その影はどんどん小さくなって、やがて見えなくなる。
あたしは、線路の振動音だけしか聞こえなくなってもホームから動かなかった。

 ねえ、ユウヤ。
もし、あたしがユウヤと同じ人間だったら。
あたしは、ユウヤとずっと一緒にいられたのかな。
ユウヤが家を出ていったときも、ついていけたのかな。
ユウヤに……好きだって、伝えられたのかな。

 もし、今からでも人間になれたら――。


  * * * *


「……ん……?」

 目が覚めると、目の前には娘のアオイの顔のアップがあった。
どこと無く心配そうな、不思議そうな、そんな顔。

「ママ、なんでないてるの?」
「へ?」

 目元を拭うと、そこが濡れてるのがわかった。
眠ったままで涙を流してたみたいだ。

「ちょっと怖い夢を見ただけだよ。
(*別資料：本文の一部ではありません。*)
(* ===== verification/Client.v ===== *)
(** * Client: the driver's data path over RDMA

    [driver/rdma.c]: puts are copied into slots of a registered buffer and sent in
    batches by a work item ([send_page_work_handler]); gets and invalidations are
    written with an immediate word into the daemon's metadata region. The card is
    modelled by what the code relies on: posted requests are read in order, some
    time before their completion is polled. *)
From S2P Require Import Prelude Wire Crc.

(** ** State *)

(** A slot of [keypage_mm_pool]: a page followed by its key. *)
Record keypage := Keypage { kp_page : list Z; kp_key : Z }.
#[export] Instance keypage_inhabited : Inhabited keypage := populate (Keypage [] 0).

(** A send request of a put: the slot it reads and its immediate word. *)
Record put_wr := PutWr { wr_slot : Z; wr_imm : Z }.

(** A message that has left the client for the daemon. *)
Inductive message :=
| MPut (imm : Z) (kp : keypage)
| MWrite (qid : Z) (offset : Z) (words : list Z) (imm : Z).

(** The work item that holds [q->mtx]: sending, with the requests the card has not
    read yet, or past [clear_bit]. *)
Inductive phase := Sending (wrs : list put_wr) | Cleared.

(** [q0_msg_id], [q1_msg_id]: the [int] counters of the put and the invalidation
    queue; [wait]: a bit per batch, an [unsigned long]; [works]: the scheduled work
    items, by message number; [mtx]: the item that holds the mutex; [wire]: what has
    left the client, oldest first. *)
Record ctrl := Ctrl {
  q0_msg_id : Z;
  q1_msg_id : Z;
  wait : Z;
  keypages : list keypage;
  works : list Z;
  mtx : option (Z * phase);
  wire : list message;
}.

Definition cfg : Driver.driver_config := Driver.dcc_rdma_set_default_config.
Definition NUM_MSGS : Z := num_msgs (Driver.d_rdma cfg).
Definition NUM_PUT_BATCH : Z := Driver.num_put_batch cfg.

(** A new connection: [kzalloc]ed control block, zeroed buffer. *)
Definition alloc_ctrl : ctrl :=
  Ctrl 0 0 0 (replicate (Z.to_nat NUM_MSGS) (Keypage (replicate (Z.to_nat PAGE_SIZE) 0) 0)) [] None [].

Definition set_q0 (c : ctrl) (m : Z) : ctrl := Ctrl m (q1_msg_id c) (wait c) (keypages c) (works c) (mtx c) (wire c).
Definition set_q1 (c : ctrl) (m : Z) : ctrl := Ctrl (q0_msg_id c) m (wait c) (keypages c) (works c) (mtx c) (wire c).
Definition set_wait (c : ctrl) (w : Z) : ctrl := Ctrl (q0_msg_id c) (q1_msg_id c) w (keypages c) (works c) (mtx c) (wire c).
Definition set_keypages (c : ctrl) (l : list keypage) : ctrl :=
  Ctrl (q0_msg_id c) (q1_msg_id c) (wait c) l (works c) (mtx c) (wire c).
Definition set_works (c : ctrl) (l : list Z) : ctrl :=
  Ctrl (q0_msg_id c) (q1_msg_id c) (wait c) (keypages c) l (mtx c) (wire c).
Definition set_mtx (c : ctrl) (m : option (Z * phase)) : ctrl :=
  Ctrl (q0_msg_id c) (q1_msg_id c) (wait c) (keypages c) (works c) m (wire c).
Definition send (c : ctrl) (m : message) : ctrl :=
  Ctrl (q0_msg_id c) (q1_msg_id c) (wait c) (keypages c) (works c) (mtx c) (wire c ++ [m]).

(** ** Puts *)

(** [memcpy] of the page and the key to slot [msg_id]; a negative number would
    write in front of the buffer. *)
Definition copy_to_send_buffer (c : ctrl) (key : Z) (page : list Z) (msg_id : Z) : outcome ctrl :=
  if (0 <=? msg_id) && (msg_id <? NUM_MSGS) then
    Ok (set_keypages c (<[Z.to_nat msg_id := Keypage page key]> (keypages c)))
  else Throw "keypage_mm_pool".

(** The loop on [test_bit]: [w i] is the value of [ctrl->wait] at the [i]-th test.
    [Some i]: the bit was clear at test [i]; [None]: still set when [num_retry]
    exceeded 5. *)
Fixpoint wait_batch (w : nat -> Z) (nr : Z) (fuel num_retry : nat) : option nat :=
  match fuel with
  | O => None
  | S fuel =>
      if Z.testbit (w num_retry) nr then
        if (5 <? num_retry)%nat then None else wait_batch w nr fuel (S num_retry)
      else Some num_retry
  end.

(** [q->msg_id++ % num_msgs] on [int]s, with the kernel's wrapping increment; a
    bit number outside the word would address memory next to [ctrl->wait]. *)
Definition dcc_rdma_send_page (w : nat -> Z) (c : ctrl) (page : list Z) (key : Z) : outcome (ctrl * Z) :=
  let msg_id := Z.rem (q0_msg_id c) NUM_MSGS in
  let c := set_q0 c (to_int (q0_msg_id c + 1)) in
  let nr := Z.quot msg_id NUM_PUT_BATCH in
  if negb ((0 <=? nr) && (nr <? 64)) then Throw "ctrl->wait"
  else match wait_batch w nr 7 0 with
  | None => Ok (set_q0 c (to_int (q0_msg_id c - 1)), -6)
  | Some _ =>
      c ← copy_to_send_buffer c key page msg_id;
      if negb (Z.rem msg_id NUM_PUT_BATCH =? NUM_PUT_BATCH - 1) then Ok (c, 0)
      else
        let c := set_wait c (wait c .| (1 <<₆₄ nr)) in
        Ok (set_works c (works c ++ [msg_id]), 0)
  end.

(** ** The work item that sends a batch *)

Definition batch_wrs (msg_id : Z) : list put_wr :=
  (fun i => let sending_msg_id := msg_id - (NUM_PUT_BATCH - 1) + Z.of_nat i in
            PutWr sending_msg_id (htonl (Driver.bit_mask sending_msg_id MSG_WRITE TX_WRITE_BEGIN 0 0)))
    <$> seq 0 (Z.to_nat NUM_PUT_BATCH).

(** [mutex_lock], [ib_post_send]: the [k]-th scheduled item, when the mutex is free. *)
Definition work_post (c : ctrl) (k : nat) : option ctrl :=
  match mtx c, works c !! k with
  | None, Some msg_id => Some (set_mtx (set_works c (delete k (works c))) (Some (msg_id, Sending (batch_wrs msg_id))))
  | _, _ => None
  end.

(** The card reads the slot of the next posted request and sends it. *)
Definition card_send (c : ctrl) : option ctrl :=
  match mtx c with
  | Some (msg_id, Sending (wr :: wrs)) =>
      Some (send (set_mtx c (Some (msg_id, Sending wrs))) (MPut (wr_imm wr) (keypages c !!! Z.to_nat (wr_slot wr))))
  | _ => None
  end.

(** [poll_send_cq] has seen the completion of the last request; [clear_bit]. *)
Definition work_clear (c : ctrl) : option ctrl :=
  match mtx c with
  | Some (msg_id, Sending []) =>
      Some (set_mtx (set_wait c (Z.ldiff (wait c) (1 <<₆₄ Z.quot msg_id NUM_PUT_BATCH))) (Some (msg_id, Cleared)))
  | _ => None
  end.

(** The last item of a round spins in [poll_recv_cq] until the daemon has replied, before it unlocks the mutex.
    [replied]: a completion is there to be polled; its contents are ignored. *)
Definition awaits_reply (msg_id : Z) : bool := msg_id =? NUM_MSGS - 1.
Definition work_unlock (replied : bool) (c : ctrl) : option ctrl :=
  match mtx c with
  | Some (msg_id, Cleared) => if awaits_reply msg_id && negb replied then None else Some (set_mtx c None)
  | _ => None
  end.

(** ** Replies *)

Record recv_result := RecvResult { rr_ret : Z; rr_etc : Z; rr_crc : Z }.

(** [poll_recv_cq] on a completion with immediate word [imm_data]; [etc0] and
    [crc0]: what the caller's variables hold before. *)
Definition poll_recv_cq (imm_data etc0 crc0 : Z) : recv_result :=
  if imm_data =? 0 then RecvResult 0 etc0 crc0
  else
    let u := Driver.bit_unmask (ntohl imm_data) in
    let tx_state := i_tx u in
    RecvResult
      (if (tx_state =? TX_WRITE_COMMITTED) || (tx_state =? TX_INV_PAGE_COMMITED) then 0
       else if tx_state =? TX_READ_COMMITTED then 0
       else if (tx_state =? TX_READ_ABORTED) || (tx_state =? TX_INV_PAGE_ABORTED) then 1
       else -1)
      (i_etc u) (i_crc u).

(** ** Gets and invalidations *)

(** [smp_processor_id() % num_get_qps + 2]: queue 0 is for puts, 1 for invalidations. *)
Definition get_queue (cpu : Z) : Z := cpu mod num_get_qps (Driver.d_rdma cfg) + 2.

(** [dcc_rdma_write_msg], up to the reply: the key and the DMA address of the page
    to fill. *)
Definition dcc_rdma_write_msg_request (cpu key dma : Z) : message :=
  let qid := get_queue cpu in
  let msg_id := 0 in
  MWrite qid (Driver.GET_METADATA_OFFSET (Driver.d_rdma cfg) qid msg_id MSG_READ) [key; dma]
    (htonl (Driver.bit_mask msg_id MSG_READ TX_READ_BEGIN 0 0)).

(** From the reply on: [page] is what the page holds then. [crc0]: the
    uninitialised variable [crc]. *)
Definition dcc_rdma_write_msg_result (DCC_CRC_CHECK : bool) (crc0 : Z) (page : list Z) (imm_data : Z) : Z :=
  let r := poll_recv_cq imm_data 0 crc0 in
  if (rr_ret r =? 0) && negb (wrap 8 (rr_crc r) =? CRC8 DCC_CRC_CHECK page) then -4 else rr_ret r.

(** [dcc_rdma_write_msg2]: only the last message of a round waits for a reply,
    whose word is [imm_data]. [post_ret]: the result of [ib_post_send]. *)
Definition dcc_rdma_write_msg2 (post_ret imm_data : Z) (c : ctrl) (key : Z) : ctrl * Z :=
  let qid := 1 in
  let msg_id := Z.rem (q1_msg_id c) NUM_MSGS in
  let c := set_q1 c (to_int (q1_msg_id c + 1)) in
  let imm := htonl (Driver.bit_mask msg_id MSG_INV_PAGE TX_INV_PAGE_BEGIN 0 0) in
  let c := send c (MWrite qid (Driver.GET_METADATA_OFFSET (Driver.d_rdma cfg) qid msg_id MSG_INV_PAGE) [key] imm) in
  if msg_id <? NUM_MSGS - 1 then (c, post_ret)
  else (c, rr_ret (poll_recv_cq imm_data 0 0)).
だいじょーぶ」

 アオイの頭に手をのせて、わしわしと撫でてやる。

「どうかしたか?」

 隣の部屋から、ユウヤが顔を出した。
心配してるっていうより、今度は何やらかしたんだって表情だけど。

「なんでもないよ、てゆーかユウにだけは絶対言わない」
「あー、そうかい」

 小さくため息をついて、ユウヤは顔を引っ込めた。



 あの後、いよいよ自分の死が迫ってるのを感じて家を出たあたしは、1人の女の人に出会った。
若く見えるのに髪は真っ白で、猫の言葉がわかる、すごくキレイなのになんか変な人。
ううん、たぶん人じゃなかったんだと思う。
あたしが話をしたら、その人はなんかブツブツ独り言を言って――気がついたら女の人はいなくなってて、あたしの身体はヒトっぽくなってた。
耳とか手足の先のほう、尻尾なんかは猫っぽかったけど、その気になればヒトと同じにできた。
 で、ユウヤの所に押しかけて、もう早10年。
猫だったあたしにヒトとしての、えーと、コセキ?ってのがいつの間にかあったり、あたしが猫からヒトになったって話をマヤ母さんだけは知ってたり。
よくわからないことはたくさんあったけど、きっと全部あの女の人が関係してるんだろう。
そう、まるでアオイを寝かしつけるのに読んであげた絵本に出てきた魔法使いみたいに。
 今じゃ大学生だったユウヤは会社員になり、小さなアパートはそこそこのマンションになった。
こんなふうになったあたしをユウヤが受け入れてくれて、結婚して、アオイが産まれて、ママ友達もできて。

「ねえ、ユウ」

 半分開いたままの扉に向けたつぶやき。
聞こえなくてもおかしくない、小さな声だったけど。

「なんだ」

 半開きの扉の向こうからは、答えが返ってきた。

「……ううん、やっぱいいや」
「そうか」

 ――人間の言葉が話せるようになっても、言えないもんだね。
もう10年も一緒に暮らしてるのに、ヘンなの。
たった一言なのに。


『あたし、幸せだよ』

12/01/14 02:19 かめやん


SSを書き始めたころのデータを発掘したので、半ば無理やりですが図鑑世界を絡めて再構成してみました。
世界観としては、『一部の強力な魔物娘が、一般的に知られない程度に図鑑世界から現れたり現れなかったり』という感じでしょうか。
恩返し系・押しかけ系の擬人嫁イベントはきっとこんな風に起きてる、という妄想。